In that respect, now that the full season is out this is one that benefits from watching two or three episodes at a time. As a stand-alone binge you don’t fully appreciate the nuance and little foreshadowed nods in the episodes but across 10 weeks, Briarpatch certainly outstays its welcome at times. If you stick with it though, Briarpatch rewards your patience with a wonderful finale and a satisfying conclusion to this tale.

Stylistically, Briarpatch makes the most of its hopeless, bleak surroundings with plenty of sun-drenched locales and interesting, layered conversations with the different inhabitants in town. The perspective shifts slightly to the different players at the heart of this one and as the murders continue, and the number of suspects whittle down, a lot more focus is given to the main players involved in this mystery. There’s plenty of slick camera movements, including smooth dolly movements and a couple of gorgeous rotating shots, that certainly help give this one an artistic edge.

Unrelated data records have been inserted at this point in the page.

(** The invariant of the pair when an endpoint keeps its generation, its previous keys and what it sent. *)
Lemma pair_ok_same e e' p :
  pair_ok e p → gen e' = gen e → sent e' = sent e → prev_crypto (ks e') = prev_crypto (ks e) →
  (rx e' = 0 ∨ ∃ x, x ∈ sent p ∧ s_num x = rx e' ∧ s_gen x <= gen e) →
  (∀ x, x ∈ recvd e' → x ∈ recvd e ∨ (x ∈ sent p ∧ s_gen x <= gen e ∧ (s_gen x = gen e → ¬ update_pending e))) →
  pair_ok e' p.
Proof.
  intros [] Hg Hs Hpv Hrx Hrec.
  assert (Hpend : update_pending e' ↔ update_pending e) by (unfold update_pending; by rewrite Hpv).
  split; rewrite ?Hg, ?Hs, ?Hpv, ?Hpend; try done.
  intros x Hx. rewrite Hpend. destruct (Hrec x Hx) as [?|?]; [auto|done].
Qed.

Section Preserved.
Context (mine peers : Z → PacketKey) (e p : Endpoint).
Hypotheses (He : one_ok mine peers e) (Hp : one_ok peers mine p) (Hep : pair_ok e p) (Hpe : pair_ok p e).

Definition preserved (e' : Endpoint) : Prop := one_ok mine peers e' ∧ pair_ok e' p ∧ pair_ok p e'.

(** Sending first forgets that an update is unacknowledged. *)
Lemma clear_preserved : preserved (mkEndpoint (clear_update_unacked (ks e)) (next_num e) (sent e) (recvd e)).
Proof.
  unfold clear_update_unacked. destruct (prev_crypto (ks e)) as [pv|] eqn:Hpv; [|by destruct e].
  set (e' := mkEndpoint _ _ _ _).
  assert (Hpend : update_pending e' ↔ update_pending e).
  { unfold update_pending, e'. cbn [ks prev_crypto set_prev_crypto]. rewrite Hpv.
    split; intros (? & [= <-] & ?); eexists; (split; [done|done]). }
  split; [|split].
  - apply (one_ok_same _ _ e); try done.
    + intros pv' [= <-]. by exists pv.
    + intros Ht. split; [done|]. rewrite Hpend. by apply (o_timer _ _ _ He).
  - destruct Hep as [? Hrx Hend Hack Hrec Hloc Hun]. split; rewrite ?Hpend; try done.
    + intros pv' n t [= <-]. apply (Hend pv n t Hpv).
    + intros x Hx. rewrite Hpend. auto.
    + intros pv' [= <-] [=].
  - by apply (pair_ok_peer _ e).
Qed.

Lemma append_preserved x :
  next_num e <= s_num x < 2 ^ 62 → s_gen x = gen e → sealed_ok mine x → (s_num x = 0 → s_gen x = 0) →
  (∀ pv, prev_crypto (ks e) = Some pv → update_unacked pv = false) →
  preserved (mkEndpoint (ks e) (s_num x + 1) (x :: sent e) (recvd e)).
Proof.
  intros Hn Hgx Hs Hz Hun. pose proof (o_num _ _ _ He). split; [|split].
  - destruct He as [? ? ? ? ? ? ? Hsent Hmono ?]. split; try done; cbn [sent next_num]; [| |lia].
    + change (gen (mkEndpoint (ks e) (s_num x + 1) (x :: sent e) (recvd e))) with (gen e).
      intros y [->|Hy]%elem_of_cons; [split_and!; try done; lia|]. destruct (Hsent y Hy) as (? & ? & ? & ? & ?). split_and!; try done; lia.
    + intros y z [->|Hy]%elem_of_cons [->|Hz']%elem_of_cons Hle; [lia| | |by apply Hmono].
      * destruct (Hsent z Hz') as (_ & _ & ? & _). lia.
      * destruct (Hsent y Hy) as (_ & ? & _). change (s_gen y <= s_gen x). lia.
  - destruct Hep as [? Hrx Hend Hack Hrec Hloc Hunn]. split; try done.
    intros pv Hpv Hu. rewrite (Hun pv Hpv) in Hu. done.
  - apply (pair_ok_peer _ e); [done|intros; by right|done].
Qed.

With the inclusion of zoo animals (which have escaped from the nearby zoo) there’s a lot of symbolism here, with the slow-burn mystery surrounding a tiger early on given some great closure toward the end. I won’t spoil anything of course but suffice to say, this is one of those really satisfying moments and a highlight of Briarpatch’s story.

Despite its issues with pacing and a difficulty in allowing us to warm to the characters, Briarpatch really comes into its own during the second half of its 10 episode run. It’s one that utilizes Sam Esmail’s stylistic ticks perfectly and does so by encapsulating that in a really interesting murder mystery. While the show could have done with a bit of tightening up in the middle, and perhaps an 8 episode run rather than 10, on the whole Briarpatch is well worth persevering with to the end.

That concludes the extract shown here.